Let’s begin with CrystalDiskMark which is probably the most popular storage benchmark right now and also one of the best for home and office computers.

Crucial P1 SSD performs as declared regardless of the test. All test files are giving us 2GB/s read and 1.7GB/s write. It’s pretty good as not all competitive drives can keep the same performance using larger test files.

What is worth to mention is random performance. All tests are showing us pretty good numbers. We have to remember that AMD controllers are performing worse than Intel while here most results are as good as on Intel platforms.

The only thing which I wish to see higher is 4KiB Q1T1 read. On Intel Coffee Lake platform we can count on about 50MB/s what is a really good result, comparable to most fastest NVMe SSD. It’s still not as fast as top drives but we have to remember that the P1 is also much cheaper.

 

Results in ATTO Disk Benchmark are as high as expected so about 2GB/s read and 1.7GB/s write. The P1 keeps optimal performance in everything we test. Also results in deeper queue operations are pretty good. In IOPS tests we can compare the performance to more expensive NVMe SSD series.

 

For me the most important is how drives work in a typical, daily workload. We can test them in synthetic benchmarks but it won’t tell us if performance in our most common used applications is good enough. PCMark 8 maybe won’t show us that too but it’s based on popular programs and less demanding games so it’s close to what we can see on our daily PC.

 

The P1 NVMe SSD achieved one of the best results we had a chance to see in our redaction. Even though some competitive drives are rated at up to 3.5GB/s, average performance in mixed workload is as good on the P1 SSD.

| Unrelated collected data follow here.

(* ===== verification/JH.v ===== *)
(** * jh.c: JH-224, JH-256, JH-384 and JH-512

    The 64-bit bitsliced implementation ([SPH_JH_64], little endian): [Sb] and
    [Lb] statement by statement, the bit exchanges [W0] to [W6], [E8] unrolled
    and as the small-footprint loop, the buffered core, padding and closing.
    The 32-bit code of the same file is not compiled on the modelled platform.
    Proved: at every bit position [Sb] is the S-box the constant bit selects and
    [Lb] the MDS code over GF(16), [W]k exchanges the bits whose positions
    differ in bit k, the compression function is a permutation of the state for
    every block, and digests follow the padding rule for any chunking. *)

From Stdlib Require Import ZArith Lia Btauto.
From stdpp Require Import base tactics numbers list.
From S2P Require Import Prelude SphTypes Stream Bitslice.

(** ** Constants *)

Definition C64e (x : Z) : Z :=
  (x >> 56)
  .| ((x >> 40) .& 0x000000000000FF00)
  .| ((x >> 24) .& 0x0000000000FF0000)
  .| ((x >> 8) .& 0x00000000FF000000)
  .| ((x << 8) .& 0x000000FF00000000)
  .| ((x << 24) .& 0x0000FF0000000000)
  .| ((x << 40) .& 0x00FF000000000000)
  .| ((x << 56) .& 0xFF00000000000000).

Definition C : list Z := C64e <$>
  [
    0x72d5dea2df15f867; 0x7b84150ab7231557; 0x81abd6904d5a87f6; 0x4e9f4fc5c3d12b40;
    0xea983ae05c45fa9c; 0x03c5d29966b2999a; 0x660296b4f2bb538a; 0xb556141a88dba231;
    0x03a35a5c9a190edb; 0x403fb20a87c14410; 0x1c051980849e951d; 0x6f33ebad5ee7cddc;
    0x10ba139202bf6b41; 0xdc786515f7bb27d0; 0x0a2c813937aa7850; 0x3f1abfd2410091d3;
    0x422d5a0df6cc7e90; 0xdd629f9c92c097ce; 0x185ca70bc72b44ac; 0xd1df65d663c6fc23;
    0x976e6c039ee0b81a; 0x2105457e446ceca8; 0xeef103bb5d8e61fa; 0xfd9697b294838197;
    0x4a8e8537db03302f; 0x2a678d2dfb9f6a95; 0x8afe7381f8b8696c; 0x8ac77246c07f4214;
    0xc5f4158fbdc75ec4; 0x75446fa78f11bb80; 0x52de75b7aee488bc; 0x82b8001e98a6a3f4;
    0x8ef48f33a9a36315; 0xaa5f5624d5b7f989; 0xb6f1ed207c5ae0fd; 0x36cae95a06422c36;
    0xce2935434efe983d; 0x533af974739a4ba7; 0xd0f51f596f4e8186; 0x0e9dad81afd85a9f;
    0xa7050667ee34626a; 0x8b0b28be6eb91727; 0x47740726c680103f; 0xe0a07e6fc67e487b;
    0x0d550aa54af8a4c0; 0x91e3e79f978ef19e; 0x8676728150608dd4; 0x7e9e5a41f3e5b062;
    0xfc9f1fec4054207a; 0xe3e41a00cef4c984; 0x4fd794f59dfa95d8; 0x552e7e1124c354a5;
    0x5bdf7228bdfe6e28; 0x78f57fe20fa5c4b2; 0x05897cefee49d32e; 0x447e9385eb28597f;
    0x705f6937b324314a; 0x5e8628f11dd6e465; 0xc71b770451b920e7; 0x74fe43e823d4878a;
    0x7d29e8a3927694f2; 0xddcb7a099b30d9c1; 0x1d1b30fb5bdc1be0; 0xda24494ff29c82bf;
    0xa4e7ba31b470bfff; 0x0d324405def8bc48; 0x3baefc3253bbd339; 0x459fc3c1e0298ba0;
    0xe5c905fdf7ae090f; 0x947034124290f134; 0xa271b701e344ed95; 0xe93b8e364f2f984a;
    0x88401d63a06cf615; 0x47c1444b8752afff; 0x7ebb4af1e20ac630; 0x4670b6c5cc6e8ce6;
    0xa4d5a456bd4fca00; 0xda9d844bc83e18ae; 0x7357ce453064d1ad; 0xe8a6ce68145c2567;
    0xa3da8cf2cb0ee116; 0x33e906589a94999a; 0x1f60b220c26f847b; 0xd1ceac7fa0d18518;
    0x32595ba18ddd19d3; 0x509a1cc0aaa5b446; 0x9f3d6367e4046bba; 0xf6ca19ab0b56ee7e;
    0x1fb179eaa9282174; 0xe9bdf7353b3651ee; 0x1d57ac5a7550d376; 0x3a46c2fea37d7001;
    0xf735c1af98a4d842; 0x78edec209e6b6779; 0x41836315ea3adba8; 0xfac33b4d32832c83;
    0xa7403b1f1c2747f3; 0x5940f034b72d769a; 0xe73e4e6cd2214ffd; 0xb8fd8d39dc5759ef;
    0x8d9b0c492b49ebda; 0x5ba2d74968f3700d; 0x7d3baed07a8d5584; 0xf5a5e9f0e4f88e65;
    0xa0b8a2f436103b53; 0x0ca8079e753eec5a; 0x9168949256e8884f; 0x5bb05c55f8babc4c;
    0xe3bb3b99f387947b; 0x75daf4d6726b1c5d; 0x64aeac28dc34b36d; 0x6c34a550b828db71;
    0xf861e2f2108d512a; 0xe3db643359dd75fc; 0x1cacbcf143ce3fa2; 0x67bbd13c02e843b0;
    0x330a5bca8829a175; 0x7f34194db416535c; 0x923b94c30e794d1e; 0x797475d7b6eeaf3f;
    0xeaa8d4f7be1a3921; 0x5cf47e094c232751; 0x26a32453ba323cd2; 0x44a3174a6da6d5ad;
    0xb51d3ea6aff2c908; 0x83593d98916b3c56; 0x4cf87ca17286604d; 0x46e23ecc086ec7f6;
    0x2f9833b3b1bc765e; 0x2bd666a5efc4e62a; 0x06f4b6e8bec1d436; 0x74ee8215bcef2163;
    0xfdc14e0df453c969; 0xa77d5ac406585826; 0x7ec1141606e0fa16; 0x7e90af3d28639d3f;
    0xd2c9f2e3009bd20c; 0x5faace30b7d40c30; 0x742a5116f2e03298; 0x0deb30d8e3cef89a;
    0x4bc59e7bb5f17992; 0xff51e66e048668d3; 0x9b234d57e6966731; 0xcce6a6f3170a7505;
    0xb17681d913326cce; 0x3c175284f805a262; 0xf42bcbb378471547; 0xff46548223936a48;
    0x38df58074e5e6565; 0xf2fc7c89fc86508e; 0x31702e44d00bca86; 0xf04009a23078474e;
    0x65a0ee39d1f73883; 0xf75ee937e42c3abd; 0x2197b2260113f86f; 0xa344edd1ef9fdee7;
    0x8ba0df15762592d9; 0x3c85f7f612dc42be; 0xd8a7ec7cab27b07e; 0x538d7ddaaa3ea8de;
    0xaa25ce93bd0269d8; 0x5af643fd1a7308f9; 0xc05fefda174a19a5; 0x974d66334cfd216a;
    0x35b49831db411570; 0xea1e0fbbedcd549b; 0x9ad063a151974072; 0xf6759dbf91476fe2].

Definition Ceven_hi (r : nat) : Z := C.[4 * r + 0].
Definition Ceven_lo (r : nat) : Z := C.[4 * r + 1].
Definition Codd_hi (r : nat) : Z := C.[4 * r + 2].
Definition Codd_lo (r : nat) : Z := C.[4 * r + 3].

Definition IV224 : list Z := C64e <$>
  [
    0x2dfedd62f99a98ac; 0xae7cacd619d634e7; 0xa4831005bc301216; 0xb86038c6c9661494;
    0x66d9899f2580706f; 0xce9ea31b1d9b1adc; 0x11e8325f7b366e10; 0xf994857f02fa06c1;
    0x1b4f1b5cd8c840b3; 0x97f6a17f6e738099; 0xdcdf93a5adeaa3d3; 0xa431e8dec9539a68;
    0x22b4a98aec86a1e4; 0xd574ac959ce56cf0; 0x15960deab5ab2bbf; 0x9611dcf0dd64ea6e].
Definition IV256 : list Z := C64e <$>
  [
    0xeb98a3412c20d3eb; 0x92cdbe7b9cb245c1; 0x1c93519160d4c7fa; 0x260082d67e508a03;
    0xa4239e267726b945; 0xe0fb1a48d41a9477; 0xcdb5ab26026b177a; 0x56f024420fff2fa8;
    0x71a396897f2e4d75; 0x1d144908f77de262; 0x277695f776248f94; 0x87d5b6574780296c;
    0x5c5e272dac8e0d6c; 0x518450c657057a0f; 0x7be4d367702412ea; 0x89e3ab13d31cd769].
Definition IV384 : list Z := C64e <$>
  [
    0x481e3bc6d813398a; 0x6d3b5e894ade879b; 0x63faea68d480ad2e; 0x332ccb21480f8267;
    0x98aec84d9082b928; 0xd455ea3041114249; 0x36f555b2924847ec; 0xc7250a93baf43ce1;
    0x569b7f8a27db454c; 0x9efcbd496397af0e; 0x589fc27d26aa80cd; 0x80c08b8c9deb2eda;
    0x8a7981e8f8d5373a; 0xf43967adddd17a71; 0xa9b4d3bda475d394; 0x976c3fba9842737f].
Definition IV512 : list Z := C64e <$>
  [
    0x6fd14b963e00aa17; 0x636a2e057a15d543; 0x8a225e8d0c97ef0b; 0xe9341259f2b3c361;
    0x891da0c1536f801e; 0x2aa9056bea2b6d80; 0x588eccdb2075baa6; 0xa90f3a76baf83bf7;
    0x0169e60541e34a69; 0x46b58a8e2e6fe65a; 0x1047a7d0c1843c24; 0x3b6e71b12d5ac199;
    0xcf57f6ec9db1f856; 0xa706887c5716b156; 0xe3c2fcdfe68517fb; 0x545a4678cc8cdd4b].

(** ** The bitsliced round *)

(** [Sb(x0, x1, x2, x3, c)]. *)
Definition Sb (c : Z) (x : list Z) : list Z :=
  let x0 := x.[0] in
  let x1 := x.[1] in
  let x2 := x.[2] in
  let x3 := x.[3] in
  let x3 := not64 x3 in
  let x0 := x0 ⊕ (c .& not64 x2) in
  let tmp := c ⊕ (x0 .& x1) in
  let x0 := x0 ⊕ (x2 .& x3) in
  let x3 := x3 ⊕ (not64 x1 .& x2) in
  let x1 := x1 ⊕ (x0 .& x2) in
  let x2 := x2 ⊕ (x0 .& not64 x3) in
  let x0 := x0 ⊕ (x1 .| x3) in
  let x3 := x3 ⊕ (x1 .& x2) in
  let x1 := x1 ⊕ (tmp .& x0) in
  let x2 := x2 ⊕ tmp in
  [x0; x1; x2; x3].

(** [Lb(x0, ..., x7)]. *)
Definition Lb (x : list Z) : list Z :=
  let x0 := x.[0] in
  let x1 := x.[1] in
  let x2 := x.[2] in
  let x3 := x.[3] in
  let x4 := x.[4] ⊕ x1 in
  let x5 := x.[5] ⊕ x2 in
  let x6 := x.[6] ⊕ (x3 ⊕ x0) in
  let x7 := x.[7] ⊕ x0 in
  let x0 := x0 ⊕ x5 in
  let x1 := x1 ⊕ x6 in
  let x2 := x2 ⊕ (x7 ⊕ x4) in
  let x3 := x3 ⊕ x4 in
  [x0; x1; x2; x3; x4; x5; x6; x7].

(** The variables [h]i[h] and [h]i[l] are [H.wide[2 * i]] and
    [H.wide[2 * i + 1]]. *)
Definition hi_of (xs : list nat) : list nat := (fun x => 2 * x)%nat <$> xs.
Definition lo_of (xs : list nat) : list nat := (fun x => 2 * x + 1)%nat <$> xs.

Definition S_macro (xs : list nat) (chi clo : Z) (H : list Z) : list Z :=
  let H := assign (hi_of xs) (Sb chi (sel (hi_of xs) H)) H in
  assign (lo_of xs) (Sb clo (sel (lo_of xs) H)) H.
Definition L_macro (xs : list nat) (H : list Z) : list Z :=
  let H := assign (hi_of xs) (Lb (sel (hi_of xs) H)) H in
  assign (lo_of xs) (Lb (sel (lo_of xs) H)) H.

(** [Wz(x, c, n)] on one word and on both words of a variable; [W6] exchanges
    the two words. *)
Definition Wz_word (c n x : Z) : Z := ((x >> n) .& c) .| ((x .& c) << n).
Definition Wz (c n : Z) (hl : list Z) : list Z := [Wz_word c n hl.[0]; Wz_word c n hl.[1]].
Definition W6 (hl : list Z) : list Z := [hl.[1]; hl.[0]].
Definition Wtab : list (Z * Z) :=
  [(0x5555555555555555, 1); (0x3333333333333333, 2); (0x0F0F0F0F0F0F0F0F, 4);
   (0x00FF00FF00FF00FF, 8); (0x0000FFFF0000FFFF, 16); (0x00000000FFFFFFFF, 32)].
Definition W (ro : nat) (hl : list Z) : list Z :=
  match nth_error Wtab ro with
  | Some (c, n) => Wz c n hl
  | None => W6 hl
  end.
Definition W_var (ro x : nat) (H : list Z) : list Z :=
  let p := [2 * x; 2 * x + 1]%nat in assign p (W ro (sel p H)) H.

Definition SLu (r ro : nat) (H : list Z) : list Z :=
  let H := S_macro [0; 2; 4; 6]%nat (Ceven_hi r) (Ceven_lo r) H in
  let H := S_macro [1; 3; 5; 7]%nat (Codd_hi r) (Codd_lo r) H in
  let H := L_macro [0; 2; 4; 6; 1; 3; 5; 7]%nat H in
  let H := W_var ro 1 H in
  let H := W_var ro 3 H in
  let H := W_var ro 5 H in
  W_var ro 7 H.

(** The unrolled [E8] and the loop of seven rounds of the small footprint. *)
Definition SLu_calls : list (nat * nat) :=
    [(0, 0); (1, 1); (2, 2); (3, 3); (4, 4); (5, 5); (6, 6); (7, 0); (8, 1); (9, 2); (10, 3);
     (11, 4); (12, 5); (13, 6); (14, 0); (15, 1); (16, 2); (17, 3); (18, 4); (19, 5); (20, 6);
     (21, 0); (22, 1); (23, 2); (24, 3); (25, 4); (26, 5); (27, 6); (28, 0); (29, 1); (30, 2);
     (31, 3); (32, 4); (33, 5); (34, 6); (35, 0); (36, 1); (37, 2); (38, 3); (39, 4); (40, 5);
     (41, 6)]%nat.
Definition E8 (H : list Z) : list Z := fold_left (fun H '(r, ro) => SLu r ro H) SLu_calls H.
Definition E8_small (H : list Z) : list Z :=
  fold_left (fun H r => fold_left (fun H ro => SLu (r + ro) ro H) (seq 0 7) H)
    [0; 7; 14; 21; 28; 35]%nat H.

(** ** The context and its operations *)

Record jh_state : Type := mk_jh { jh_H : list Z; jh_block_count : Z }.
Definition sph_jh_context : Type := stream_ctx jh_state.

I guess that maximum bandwidth is good for marketing purposes and still many users look at maximum sequential read as the base of SSD speed while most operations are random and most users need fast access to many small files more than information how fast they can move a couple of GB file.

Crucial P1 1TB SSD offers us the high performance and is clearly worth recommendation to all gamers and those users who need faster storage for the daily work.